A soft breeze stirs through the rows of plants, brushing against my cheek like a whispered promise nurtured by Earth’s good graces. I smile, breathing it in and basking in the peace. The buds are opening, each petal unfurling like they’re reaching for the sun, reaching for the stars, even, and for the first time in years, I feel whole again.
My fingers tingle, a familiar prickle that dances from my palms up to my wrists. I glance down and frown when I notice faint threads of light weaving through the dirt, trailing from my fingertips. They shimmer like veins of gold beneath the soil, but the beauty is as frightening as it is stunning.
“What…?” The word falls from my lips with a gasp as I draw my hand back, soil sifting through my fingers in slow motion. It isn’t dirt anymore. It’s gray ash, as if the golden light burned the soil.
The flowers close and blacken one by one, their petals shriveling and curling inward. The greenhouse windows crack, splintering with a sound like bones breaking. The air turns cold, heavy, and my voice trembles when I call out, “Thane?”
My breath comes out with a cold chill as I glance around the greenhouse, searching for him the way I always do when fear sets in. “Thane…are you there?”
No answer. Just the faint echo of my own voice bouncing back at me.
Then I see him.
He’s standing at the other end of the greenhouse, half hidden by a shadow of curling smoke. The same Thane I remember—broad shoulders, dark hair, those forest-green eyes that once made my heart skip a few beats. But something is different.
Something is wrong.
The light behind him flickers, twisting his shadow until it stretches unnaturally across the glass floor, appearing sinister, an eerie chill flitting down my spine.
“Thane…?” I whisper again, but my voice sounds smaller this time, meek, trembling with the fear that’s settled in the base of my spine.
Especially when Thane doesn’t move, doesn’t speak. His eyes only glow faintly—not green anymore, but molten gold—and when he finally does step forward, the sound of his boots on the floor is like thunder.
The walls melt away, the glass dissolving into darkness until there’s nothing but the two of us, standing in an endless field of dead flowers.
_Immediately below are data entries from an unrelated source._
Lemma decode_defaults_missing_keys_witness :
  ChatCompletion.__init__ (PDict [("choices", PList [PDict []])])
  = inr {| ChatCompletion.choices :=
             [{| Choice.message :=
                   {| Message.content := PNone; Message.role := PNone |};
                 Choice.index := PNone; Choice.finish_reason := PNone |}];
           ChatCompletion.id_ := PNone; ChatCompletion.object := PNone;
           ChatCompletion.created := PNone; ChatCompletion.model := PNone;
           ChatCompletion.usage := PNone |} /\
  exists c, ChatCompletion.__init__ (PDict []) = inr c /\
            ChatCompletion.choices c = [] /\ ChatCompletion.id_ c = PNone.
Proof.
  split; [reflexivity |].
  destruct (decode_defaults_missing_keys [] eq_refl)
    as [c [Hc [Hch [Hid _]]]].
  exists c. split; [exact Hc |]. split; [apply Hch | apply Hid]; reflexivity.
Defined.

(** C9, as stated, fails for the key ["message"]: decoded from a choice
    without it, the attribute is a message object, not [None]. *)
Lemma missing_message_is_an_object : ~ missing_reads_None [] "message".
Proof.
  intros H. destruct (H eq_refl) as [c [Hc Ha]].
  injection Hc as <-. discriminate Ha.
Qed.

Example missing_index_reads_None :
  missing_reads_None [] "index" /\ missing_reads_None [] "finish_reason".
Proof. split; intros _; eexists; split; reflexivity. Qed.
(** [.tail(n)] *)
Definition tail (n : nat) (s : Series) : Series :=
  drop (length s - n) s.

(** The numerical routines of the strategy, which rest on statsmodels,
    scipy and pandas: each catches its own errors and returns a value. *)
Record Numerics := mkNumerics {
  calculate_correlation : Series -> Series -> Q;
  calculate_distance : Series -> Series -> Q;
  (** hedge ratio, ADF p-value, residuals *)
  engle_granger_test : Series -> Series -> Q * Q * list Q;
  (** z-score and spread for a hedge ratio *)
  calculate_spread_zscore : Series -> Series -> Q -> Q * list Q
}.

(** The constructor arguments of [EngleGrangerStrategy]. *)
Record Params := mkParams {
  lookback_periods : nat;
  adf_pvalue_threshold : Q;
  zscore_entry : Q;
  zscore_exit : Q;
  zscore_stoploss : Q;
  min_data_points : nat
}.

Definition default_params : Params :=
  {| lookback_periods := 60;
     adf_pvalue_threshold := 0.10;
     zscore_entry := 2.0;
     zscore_exit := 0.3;
     zscore_stoploss := 3.5;
     min_data_points := 30 |}.

Inductive EntryReason :=
  | InsufficientData
  | StopLoss
  | MeanReversionComplete
  | HoldingPosition
  | NotCointegrated
  | ShortEntry (strong : bool)
  | LongEntry (strong : bool)
  | NoSignal.

Record EngleGrangerSignal := mkEG {
  action : Action;
  confidence : Q;
  zscore : Q;
  spread : Q;
  hedge_ratio : Q;
  correlation : Q;
  distance : Q;
  adf_pvalue : Q;
  entry_reason : EntryReason
}.

(** Truthiness of [current_position : Optional[str]]. *)
Definition holding (current_position : option string) : bool :=
  match current_position with
  | Some s => negb (String.eqb s "")
  | None => false
  end.

(** The two cleaned series the strategy works on. *)
Definition cleaned (prices : Series) : Series :=
  sort_index (drop_duplicated_keep_last prices).

(** The p-value of the ADF test on the residuals of the windowed OLS fit. *)
Definition windowed_pvalue (num : Numerics) (p : Params)
    (prices_a prices_b : Series) : Q :=
  snd (fst (engle_granger_test num
              (tail (lookback_periods p) (cleaned prices_a))
              (tail (lookback_periods p) (cleaned prices_b)))).

(** The z-score of the spread over the same windows. *)
Definition windowed_zscore (num : Numerics) (p : Params)
    (prices_a prices_b : Series) : Q :=
  let wa := tail (lookback_periods p) (cleaned prices_a) in
  let wb := tail (lookback_periods p) (cleaned prices_b) in
  fst (calculate_spread_zscore num wa wb
         (fst (fst (engle_granger_test num wa wb)))).
(** X16. The step counter itself does cycle: [n] ticks after the scanning
    view was entered it is [n mod 9]. *)
Theorem scan_step_cycles (evs : list CursorEvent) (n : nat) :
  let c := fold_left cursorStep evs initialCursor in
  isScanning (cursorView c) = false ->
  scanStep (Nat.iter n cursorTick (cursorRender SCANNING c)) = Z.of_nat n mod 9.
Proof.
  cbv zeta. intros Hv.
  set (c := fold_left cursorStep evs initialCursor) in *.
  pose proof (cursor_reachable evs) as H. fold c in H.
  destruct H as [_ [_ Hview]]. rewrite Hv in Hview. destruct Hview as [_ H0].
  assert (Hr : cursorRender SCANNING c
               = {| cursorView := SCANNING; scanStep := 0; scanText := scanText c;
                    interval := Some 0 |}).
  { unfold cursorRender. destruct (cursorView c); try discriminate;
      cbn [sameView isScanning]; rewrite H0; reflexivity. }
  rewrite Hr.
  destruct (cursorTick_iter n
              {| cursorView := SCANNING; scanStep := 0; scanText := scanText c;
                 interval := Some 0 |} 0 eq_refl ltac:(cbn; lia)) as [H _].
  rewrite H. reflexivity.
Qed.

(** ** Dashboard *)

Lemma chartPoints_scores (history : list HistoryItem) :
  forall i, map pointScore (chartPoints i history)
            = map (fun h => score (analysis h)) history.
Proof.
  induction history as [|h rest IH]; intros i; [reflexivity|].
  cbn [chartPoints map pointScore]. now rewrite IH.
Qed.

Lemma chartPoints_names (history : list HistoryItem) :
  forall i k,
    (k < List.length history)%nat ->
    nth_error (map pointName (chartPoints i history)) k
    = Some ("Scan " ++ natToString (S (i + k))).
Proof.
  induction history as [|h rest IH]; intros i k Hk; [simpl in Hk; lia|].
  destruct k as [|k]; cbn [chartPoints map pointName nth_error].
  - now rewrite Nat.add_0_r.
  - rewrite IH by (simpl in Hk; lia). do 3 f_equal. lia.
Qed.

(** X17. With a non-empty history the trend chart has one point per
    scan, named "Scan 1", "Scan 2", ... in stored order, so "Scan 1" is the
    newest scan: the chart runs in the opposite direction to the list of
    recent logs below it.  With an empty history it shows the six mock
    points. *)
Theorem chart_runs_against_logs (item : HistoryItem) (older : list HistoryItem) :
  let history := item :: older in
  List.length (chartData history) = List.length history
  /\ map pointScore (chartData history)
     = rev (map (fun h => score (analysis h)) (recentLogs history))
  /\ (forall k, (k < List.length history)%nat ->
        nth_error (map pointName (chartData history)) k
        = Some ("Scan " ++ natToString (S k)))
  /\ List.length (chartData []) = 6%nat.
Proof.
  cbv zeta. unfold chartData.
  split; [|split; [|split]].
  - rewrite <- (length_map pointScore), chartPoints_scores, length_map. reflexivity.
  - rewrite chartPoints_scores. unfold recentLogs.
    now rewrite map_rev, rev_involutive.
  - intros k Hk. now rewrite chartPoints_names.
  - reflexivity.
Qed.

(** ** Scanner *)

(** The selections that are neither [null] nor empty. *)
Lemma handleFiles_timers (sels : list (option (list File))) :
  forall sc,
    timers (fold_left (fun sc fl => handleFiles fl sc) sels sc)
    = (timers sc
       ++ flat_map (fun fl => match fl with
                              | Some (f :: rest) => [f :: rest]
                              | _ => []
                              end) sels)%list.
Proof.
  induction sels as [|fl sels IH]; intros sc; cbn [fold_left flat_map].
  - now rewrite app_nil_r.
  - rewrite IH. destruct fl as [[|f rest]|]; cbn [handleFiles timers app];
      rewrite <- ?app_assoc; reflexivity.
Qed.

(** X18. The scanner never calls [onScanStart] without a file: over any
    sequence of selections each non-empty one sets exactly one timer, in
    order, and when a timer fires the controller is in the scanning view
    (one file) or the batch view (more) once [handleScanStart] has
    entered. *)
Theorem scanner_never_forwards_empty (host : Host)
  (sels : list (option (list File))) (s : AppState) :
  let sc := fold_left (fun sc fl => handleFiles fl sc) sels
              {| isDragging := false; previewFiles := []; timers := [] |} in
  Forall (fun files => files <> []) (timers sc)
  /\ List.length (timers sc)
     = List.length (filter (fun fl => match fl with
                                      | Some (_ :: _) => true
                                      | _ => false
                                      end) sels)
  /\ forall files rest,
       timers sc = files :: rest ->
       snd (timerFires host sc s) = handleScanStart host files s
       /\ (view (handleScanStart_enter files s) = SCANNING
           \/ view (handleScanStart_enter files s) = BATCH_PROCESSING).
Proof.
  cbv zeta. rewrite handleFiles_timers. cbn [timers app].
  set (sc := fold_left _ sels _).
  assert (Hall : Forall (fun files : list File => files <> [])
                   (flat_map (fun fl => match fl with
                                        | Some (f :: rest) => [f :: rest]
                                        | _ => []
                                        end) sels)).
  { induction sels as [|[[|f r]|] sels IH]; cbn [flat_map app]; auto.
    constructor; [discriminate | apply IH]. }
  split; [exact Hall|]. split.
  - clear. induction sels as [|[[|f r]|] sels IH]; cbn [flat_map filter app List.length];
      auto.
  - intros files rest Ht.
    assert (Hsc : timers sc = files :: rest)
      by (unfold sc; rewrite handleFiles_timers; exact Ht).
    split.
    + unfold timerFires. rewrite Hsc. reflexivity.
    + rewrite Ht in Hall. inversion Hall as [|x l Hne _]; subst.
      destruct files as [|f1 [|f2 more]]; [congruence | left | right]; reflexivity.
Qed.

(** ** Percentages *)

(** The two roundings of [(a / t) * 100] in integers; the names are those
    of [scaling_error], [mc] is the mantissa of 100 and [p] the rounded
    percentage. *)
Lemma percent_error (a t A T N1 D1 N2 D2 K ma mt mq mr q1 c1 q2 c2 p : Z) :
  0 < a <= t -> t < 2 ^ 32 ->
  0 < A -> ma = a * A -> 2 ^ 52 <= ma < 2 ^ 53 ->
  0 < T -> mt = t * T -> 2 ^ 52 <= mt < 2 ^ 53 ->
  1 <= N1 <= 2 -> 1 <= D1 <= 2 -> 1 <= N2 <= 2 ^ 53 -> 1 <= D2 <= 2 ->
  0 <= c1 <= 1 -> 0 <= c2 <= 1 ->
  mq * D1 = q1 + c1 ->
  q1 * N1 * mt <= ma * 2 ^ 53 < (q1 + 1) * N1 * mt ->
  mr * D2 = q2 + c2 ->
  q2 * N2 <= mq * (100 * 2 ^ 46) < (q2 + 1) * N2 ->
  0 < K -> K * (N1 * D1 * N2 * D2) * T = 2 ^ 99 * A ->
  2 * K * p <= 2 * mr + K < 2 * K * (p + 1) ->
  2 * p * t - t <= 200 * a <= 2 * p * t + t.
Proof.
  intros Ha Ht HA Hma Hma' HT Hmt Hmt' HN1 HD1 HN2 HD2 Hc1 Hc2 Hq1 Hq1' Hq2 Hq2' HK HKV Hp.
  set (mc := 100 * 2 ^ 46) in *.
  set (W := D1 * N1).
  set (V := N1 * D1 * N2 * D2) in *.
  set (Y := 2 ^ 99 * A) in *.
  set (X := mr * V).
  assert (HW : 0 < W) by (unfold W; apply Z.mul_pos_pos; lia).
  assert (HV : 0 < V) by (unfold V; repeat apply Z.mul_pos_pos; lia).
  assert (HY : 0 < Y) by (unfold Y; lia).
  (* the product rounding *)
  set (NW := N2 * W).
  assert (HNW : 0 < NW) by (unfold NW; apply Z.mul_pos_pos; lia).
  assert (S2 : X = (q2 + c2) * NW) by (unfold X, V, NW, W; rewrite <- Hq2; ring).
  assert (S3 : mq * mc * W - NW < X <= mq * mc * W + NW).
  { rewrite S2. unfold NW.
    assert (Hc : c2 = 0 \/ c2 = 1) by lia.
    assert (mq * mc - N2 < (q2 + c2) * N2 <= mq * mc + N2)
      by (destruct Hc as [-> | ->]; lia).
    replace ((q2 + c2) * (N2 * W)) with ((q2 + c2) * N2 * W) by ring.
    split.
    - replace (mq * mc * W - N2 * W) with ((mq * mc - N2) * W) by ring.
      apply Z.mul_lt_mono_pos_r; lia.
    - replace (mq * mc * W + N2 * W) with ((mq * mc + N2) * W) by ring.
      apply Z.mul_le_mono_nonneg_r; lia. }
  (* the quotient rounding *)
  set (G := (q1 + c1) * N1 * mt).
  set (R := N1 * mt).
  assert (HR : 0 < R <= 2 ^ 54).
  { unfold R. change (2 ^ 54) with (2 * 2 ^ 53).
    split; [apply Z.mul_pos_pos | apply Z.mul_le_mono_nonneg]; lia. }
  assert (S5 : ma * 2 ^ 53 - R < G <= ma * 2 ^ 53 + R).
  { assert (Hq1R : q1 * R <= ma * 2 ^ 53 < q1 * R + R) by (unfold R; lia).
    assert (HG : G = q1 * R + c1 * R) by (unfold G, R; ring).
    assert (Hc : c1 = 0 \/ c1 = 1) by lia.
    destruct Hc as [-> | ->]; lia. }
  assert (S4 : mt * (mq * mc * W) = mc * G)
    by (unfold W, G; replace (mt * (mq * mc * (D1 * N1)))
          with (mc * (mq * D1) * N1 * mt) by ring; rewrite Hq1; ring).
  assert (Hmc : 0 < mc < 2 ^ 53) by (unfold mc; split; reflexivity).
  assert (S6 : mc * (ma * 2 ^ 53) - mc * R < mt * (mq * mc * W)
               <= mc * (ma * 2 ^ 53) + mc * R).
  { rewrite S4. split.
    - replace (mc * (ma * 2 ^ 53) - mc * R) with (mc * (ma * 2 ^ 53 - R)) by ring.
      apply Z.mul_lt_mono_pos_l; lia.
    - replace (mc * (ma * 2 ^ 53) + mc * R) with (mc * (ma * 2 ^ 53 + R)) by ring.
      apply Z.mul_le_mono_nonneg_l; lia. }
  (* together *)
  set (E := mc * R + mt * NW).
  assert (Hmain : mc * (ma * 2 ^ 53) = 100 * a * Y).
  { unfold mc, Y. rewrite Hma. change (2 ^ 99) with (2 ^ 46 * 2 ^ 53). ring. }
  assert (S7 : 100 * a * Y - E < mt * X <= 100 * a * Y + E).
  { assert (mt * (mq * mc * W) - mt * NW < mt * X <= mt * (mq * mc * W) + mt * NW).
    { split.
      - replace (mt * (mq * mc * W) - mt * NW) with (mt * (mq * mc * W - NW)) by ring.
        apply Z.mul_lt_mono_pos_l; lia.
      - replace (mt * (mq * mc * W) + mt * NW) with (mt * (mq * mc * W + NW)) by ring.
        apply Z.mul_le_mono_nonneg_l; lia. }
    unfold E. lia. }
  assert (S8 : 0 <= 2 * E < Y).
  { unfold E.
    assert (0 <= mc * R <= 2 ^ 53 * 2 ^ 54)
      by (split; [apply Z.mul_nonneg_nonneg | apply Z.mul_le_mono_nonneg]; lia).
    assert (0 <= NW <= 2 ^ 53 * 4).
    { unfold NW, W. split; [lia|].
      assert (0 <= D1 * N1 <= 2 * 2)
        by (split; [apply Z.mul_nonneg_nonneg | apply Z.mul_le_mono_nonneg]; lia).
      apply Z.mul_le_mono_nonneg; lia. }
    assert (0 <= mt * NW <= 2 ^ 53 * (2 ^ 53 * 4))
      by (split; [apply Z.mul_nonneg_nonneg | apply Z.mul_le_mono_nonneg]; lia).
    assert (2 ^ 20 < A).
    { destruct (Z_lt_le_dec (2 ^ 20) A); [assumption|].
      assert (a * A <= (2 ^ 32 - 1) * 2 ^ 20) by (apply Z.mul_le_mono_nonneg; lia).
      change ((2 ^ 32 - 1) * 2 ^ 20) with (2 ^ 52 - 2 ^ 20) in *. lia. }
    unfold Y.
    change (2 ^ 53 * 2 ^ 54) with (2 ^ 107) in *.
    change (2 ^ 53 * (2 ^ 53 * 4)) with (2 ^ 108) in *.
    assert (2 ^ 99 * 2 ^ 20 < 2 ^ 99 * A) by (apply Z.mul_lt_mono_pos_l; lia).
    change (2 ^ 99 * 2 ^ 20) with (2 ^ 119) in *. lia. }
  (* the rounded percentage, scaled *)
  assert (HtY : mt * (K * V) = t * Y).
  { rewrite <- HKV, Hmt. ring. }
  assert (S1 : 2 * p * (t * Y) <= 2 * (mt * X) + t * Y < 2 * (p + 1) * (t * Y)).
  { rewrite <- HtY. unfold X.
    assert (H1 : (2 * K * p) * (V * mt) <= (2 * mr + K) * (V * mt))
      by (apply Z.mul_le_mono_nonneg_r; [apply Z.mul_nonneg_nonneg|]; lia).
    assert (H2 : (2 * mr + K) * (V * mt) < (2 * K * (p + 1)) * (V * mt))
      by (apply Z.mul_lt_mono_pos_r; [apply Z.mul_pos_pos|]; lia).
    split; [|].
    - replace (2 * p * (mt * (K * V))) with (2 * K * p * (V * mt)) by ring.
      replace (2 * (mt * (mr * V)) + mt * (K * V)) with ((2 * mr + K) * (V * mt)) by ring.
      exact H1.
    - replace (2 * (p + 1) * (mt * (K * V))) with (2 * K * (p + 1) * (V * mt)) by ring.
      replace (2 * (mt * (mr * V)) + mt * (K * V)) with ((2 * mr + K) * (V * mt)) by ring.
      exact H2. }
  split.
  - assert ((2 * p * t - t - 200 * a) * Y < 1 * Y) by lia.
    assert (2 * p * t - t - 200 * a < 1) by (apply Z.mul_lt_mono_pos_r with Y; lia). lia.
  - assert ((200 * a - 2 * p * t - t) * Y < 1 * Y) by lia.
    assert (200 * a - 2 * p * t - t < 1) by (apply Z.mul_lt_mono_pos_r with Y; lia). lia.
Qed.

(** [Math.round((a / t) * 100)] on doubles is the integer nearest to the
    exact percentage [100 * a / t]: the two roundings of the quotient and
    of the product never move it across a half. *)
Lemma percent_nearest (a t : Z) :
  0 <= a <= t -> 0 < t < 2 ^ 32 ->
  exists p,
    percent a t = Num.ofZ p
    /\ 0 <= p <= 100
    /\ 2 * p * t - t <= 200 * a <= 2 * p * t + t.
Proof.
  intros Ha Ht.
  assert (H53 : (2 : Z) ^ 32 < 2 ^ 53) by reflexivity.
  unfold percent.
  destruct (ofZ_exact t ltac:(lia)) as [mt [kt [Et [Hkt [Hmt Hmt']]]]].
  destruct (Z.eq_dec a 0) as [-> | Hne].
  { exists 0. rewrite Et. split; [reflexivity | lia]. }
  destruct (ofZ_exact a ltac:(lia)) as [ma [ka [Ea [Hka [Hma Hma']]]]].
  rewrite Ea, Et.
  destruct (div_faithful ma mt (- ka) (- kt) Hma' Hmt' ltac:(lia))
    as [mq [eq [n1 [c1 [d1 [q1 [Eq [Hn1 [Hc1 [Hd1 [Heq [Hmq [Hq1 Hmq']]]]]]]]]]]]].
  rewrite Eq.
  assert (Ec : Num.ofZ 100 = S754_finite false 7036874417766400 (-46)) by reflexivity.
  rewrite Ec.
  destruct (mul_faithful mq 7036874417766400 eq (-46) Hmq'
              ltac:(split; [discriminate | reflexivity]) ltac:(lia))
    as [mr [er [n2 [c2 [d2 [q2 [Er [Hn2 [Hc2 [Hd2 [Her [Hmr [Hq2 Hmr']]]]]]]]]]]]].
  rewrite Er.
  (* the exponents *)
  assert (PA : 0 < 2 ^ ka) by (apply pow2_pos; lia).
  assert (PT : 0 < 2 ^ kt) by (apply pow2_pos; lia).
  assert (Hk : kt <= ka).
  { destruct (Z_le_gt_dec kt ka); [assumption|].
    assert (2 * 2 ^ ka <= 2 ^ kt).
    { replace kt with (1 + ka + (kt - ka - 1)) by lia.
      rewrite !Z.pow_add_r by lia. change (2 ^ 1) with 2.
      assert (0 < 2 ^ (kt - ka - 1)) by (apply pow2_pos; lia).
      replace (2 * 2 ^ ka) with (2 * 2 ^ ka * 1) at 1 by ring.
      apply Z.mul_le_mono_nonneg_l; lia. }
    assert (a * (2 * 2 ^ ka) <= t * 2 ^ kt) by (apply Z.mul_le_mono_nonneg; lia).
    lia. }
  assert (Hd1' : 0 <= d1 <= 1) by lia.
  assert (Hd2' : 0 <= d2 <= 1) by lia.
  assert (Hneg : er < 0) by lia.
  destruct er as [|pe|pe]; try lia.
  cbn [mathRound].
  set (K := 2 ^ Zpos pe).
  set (p := (2 * Zpos mr + K) / (2 * K)).
  assert (HK : 0 < K) by (unfold K; apply pow2_pos; lia).
  assert (Hp : 2 * K * p <= 2 * Zpos mr + K < 2 * K * (p + 1)).
  { pose proof (Z_div_mod (2 * Zpos mr + K) (2 * K) ltac:(lia)) as Hdm.
    unfold p, Z.div. destruct (Z.div_eucl (2 * Zpos mr + K) (2 * K)) as [q r]. lia. }
  assert (Hp0 : 0 <= p) by (unfold p; apply Z.div_pos; lia).
  assert (PN1 : 1 <= 2 ^ n1 <= 2) by (apply pow2_bit; lia).
  assert (PD1 : 1 <= 2 ^ d1 <= 2) by (apply pow2_bit; lia).
  assert (PD2 : 1 <= 2 ^ d2 <= 2) by (apply pow2_bit; lia).
  assert (PN2 : 1 <= 2 ^ n2 <= 2 ^ 53).
  { split; [assert (0 < 2 ^ n2) by (apply pow2_pos; lia); lia
           | apply Z.pow_le_mono_r; lia]. }
  assert (PK : K * (2 ^ n1 * 2 ^ d1 * 2 ^ n2 * 2 ^ d2) * 2 ^ kt = 2 ^ 99 * 2 ^ ka)
    by (unfold K; rewrite <- !Z.pow_add_r by lia; f_equal; lia).
  assert (Hc1' : 0 <= c1 <= 1) by lia.
  assert (Hc2' : 0 <= c2 <= 1) by lia.
  assert (Ha' : 0 < a <= t) by lia.
  assert (Ht' : t < 2 ^ 32) by lia.
  assert (Hq2' : q2 * 2 ^ n2 <= Zpos mq * (100 * 2 ^ 46) < (q2 + 1) * 2 ^ n2)
    by exact Hq2.
  assert (Hmain : 2 * p * t - t <= 200 * a <= 2 * p * t + t).
  { apply (percent_error a t (2 ^ ka) (2 ^ kt) (2 ^ n1) (2 ^ d1) (2 ^ n2) (2 ^ d2) K
             (Zpos ma) (Zpos mt) (Zpos mq) (Zpos mr) q1 c1 q2 c2 p);
      assumption. }
  exists p. split; [| split; [| exact Hmain]].
  - cbv zeta. fold K. fold p. destruct (p =? 0) eqn:E0; [|reflexivity].
    apply Z.eqb_eq in E0. rewrite E0. reflexivity.
  - split; [assumption|].
    destruct (Z_le_gt_dec p 100); [assumption|].
    assert (101 * t <= p * t) by (apply Z.mul_le_mono_nonneg_r; lia). lia.
Qed.
Lemma unstored_step p e p' :
  is_deleted e = false → dispatch p e = Some p' →
  storage p' = storage p ∧ reported p' = reported p.
Proof.
  intros He Hd.
  destruct e as [field value|w|k settled|k settled|shown|k settled|k settled];
    cbn -[handleSave_begin mounted_over] in Hd.
  - injection Hd as <-. now apply after_unstored.
  - destruct (save_disabled (panel p)); [discriminate|].
    injection Hd as <-.
    destruct (begin_cases w (panel p))
      as [(_ & Hs & Hr & _)|(coll & _ & _ & _ & Hs & Hr & _)];
      now apply continue_unstored.
  - destruct (saves p !! k) as [[c coll|c testDoc]|]; try discriminate.
    injection Hd as <-. destruct settled; now apply continue_unstored.
  - destruct (saves p !! k) as [[c coll|c testDoc]|]; try discriminate.
    injection Hd as <-. destruct settled as [u|e]; [discriminate He|].
    now apply after_unstored.
  - injection Hd as <-. split; reflexivity.
  - destruct (orphans p !! k) as [[c coll|c testDoc]|]; try discriminate.
    injection Hd as <-.
    destruct settled; now apply continue_unmounted_unstored.
  - destruct (orphans p !! k) as [[c coll|c testDoc]|]; try discriminate.
    injection Hd as <-. destruct settled as [u|e]; [discriminate He|].
    now apply after_unmounted_unstored.
Qed.

(** X13. Nothing is written to local storage and nothing is reported to
    the owner before a [deleteDoc] of the test document has resolved: along
    any events of the panel without one, storage and the owner are as they
    were when the panel opened. *)
Theorem nothing_stored_before_delete_resolves (s : State)
  (st : gmap string string) (es : list Event) (p : Panel) :
  existsb is_deleted es = false →
  dispatch_all (opened s st) es = Some p →
  storage p = st ∧ reported p = [].
Proof.
  intros Hes Hrun.
  change (storage p = storage (opened s st)
          ∧ reported p = reported (opened s st)).
  revert Hes Hrun. generalize (opened s st) as p0.
  induction es as [|e es IH]; intros p0 Hes Hrun.
  - injection Hrun as <-. split; reflexivity.
  - cbn in Hes. apply orb_false_iff in Hes as [He Hes].
    cbn in Hrun. destruct (dispatch p0 e) as [p1|] eqn:Hd; [|discriminate].
    destruct (unstored_step _ _ _ He Hd) as [<- <-]. now apply IH.
Qed.

Lemma nothing_stored_before_delete_resolves_witness :
  ∃ p, dispatch_all
         (opened {| isLoading := false; credentials := Sample.profile |} ∅)
         [Click Sample.world_online; Added 0 (Resolved "doc-1");
          Deleted 0 (Rejected "permission-denied")]
       = Some p
       ∧ storage p = ∅ ∧ reported p = [].
Proof.
  eexists. split; [reflexivity|].
  apply (nothing_stored_before_delete_resolves
           {| isLoading := false; credentials := Sample.profile |} ∅
           [Click Sample.world_online; Added 0 (Resolved "doc-1");
            Deleted 0 (Rejected "permission-denied")]); reflexivity.
Defined.





End Save_flow.

(** ** The page: every path of a submission *)

Section Page_more.
Import SDK Index.

(** [handleSubmit] looks at the connected flag and at the record, and at
    nothing else of the state. *)
Lemma handleSubmit_reads w st a b :
  isConnected a = isConnected b → record a = record b →
  handleSubmit w st a = handleSubmit w st b.
Proof. intros Hc Hr. unfold handleSubmit. now rewrite Hc, Hr. Qed.

(** The three shapes of the trace of [handleSubmit]. *)
Lemma handleSubmit_cases w st s :
  (isConnected s = false
   ∧ trace (handleSubmit w st s)
     = [Toasted connection_required; SetActiveTab "config"])
  ∨ (isConnected s = true
     ∧ (ecg (record s) = EmptyString ∨ laudo (record s) = EmptyString
        ∨ descricao (record s) = EmptyString)
     ∧ trace (handleSubmit w st s) = [Toasted fields_required])
  ∨ (isConnected s = true
     ∧ ecg (record s) ≠ EmptyString ∧ laudo (record s) ≠ EmptyString
     ∧ descricao (record s) ≠ EmptyString
     ∧ trace (handleSubmit w st s)
       = [SetIsSubmitting true] ++ trace (write_record w st (record s))
         ++ match outcome (write_record w st (record s)) with
            | Resolved docRef =>
                [ ConsoleLog "Document written with ID: ";
                  Toasted (sent_toast (id docRef));
                  SetRecord empty_record;
                  SetIsSubmitting false ]
            | Rejected error =>
                [ ConsoleError "Error submitting to Firestore:" error;
                  Toasted send_failed;
                  SetIsSubmitting false ]
            end).
Proof.
  destruct (isConnected s) eqn:Hc.
  2:{ left. split; [reflexivity|]. unfold handleSubmit. now rewrite Hc. }
  right.
  destruct (String.eqb_spec (ecg (record s)) EmptyString) as [He|He];
    [|destruct (String.eqb_spec (laudo (record s)) EmptyString) as [Hl|Hl];
      [|destruct (String.eqb_spec (descricao (record s)) EmptyString)
          as [Hd|Hd]]].
  4:{ right. repeat split; try assumption.
      exact (handleSubmit_attempt w st s Hc He Hl Hd). }
  all: left; split; [reflexivity|]; split; [tauto|];
    unfold handleSubmit; rewrite Hc, incomplete_record by tauto; reflexivity.
Qed.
The earth beneath my feet is cracked and dry. My hands tremble as I look down and realize that the ash coating them is bleeding into my skin, marking me, seeping under my flesh like ink.
Thane’s voice cuts through the darkness, low and distorted.
“You can’t run from what you are, Willow,” he bellows, his voice echoing in my mind long after he says the words.
“I don’t understand,” I choke out, but when I reach out toward him, my hand passes right through his chest. The world tilts, and he’s gone, swallowed by the dark.
Suddenly, I’m alone again.
Except for the whisper. It slithers around me like smoke, threading through the cracks in the air, brushing against the back of my neck where the fine hairs prickle with an unsettling alarm.
“Witch….”
The word isn’t spoken—it’s breathed down my neck, prompting me to gasp and snap my head back in search of the source of that whisper, but there’s nothing.
My pulse spikes as the whisper multiplies, voices rising until the sound fills the sky.
Witch. Witch. Witch.
The ground quakes beneath me, the world splitting open as fire bursts through the cracks. I stumble back, but something catches my wrist—a hand, rough and burning.
I look down.
It’s Thane’s hand. But his skin is scorched, his veins pulsing with golden light, and his grip is unyielding. His eyes blaze through the smoke, wild and desperate.
“Don’t fight it,” he growls.
Then the fire swallows us both.
I wake up with a start, my throat blazing with the fire from the nightmare I’ve just woken up from, my heart hammering uncontrollably as I desperately lug in a breath.
“It’s okay, Willow. You’re okay,” a gentle voice is a grounding force that I believe, and I turn my face to its sourceto find the woman from outside—Rissa—standing over me and holding out a glass of water.
I reach out for it tentatively, sensing safety but still wary that she might try to poison me the way she did with her revelations outside. But I’m spurred on to drink the water by my burning, parched throat, and sit up to drink the water as if I’ve been dehydrated for years.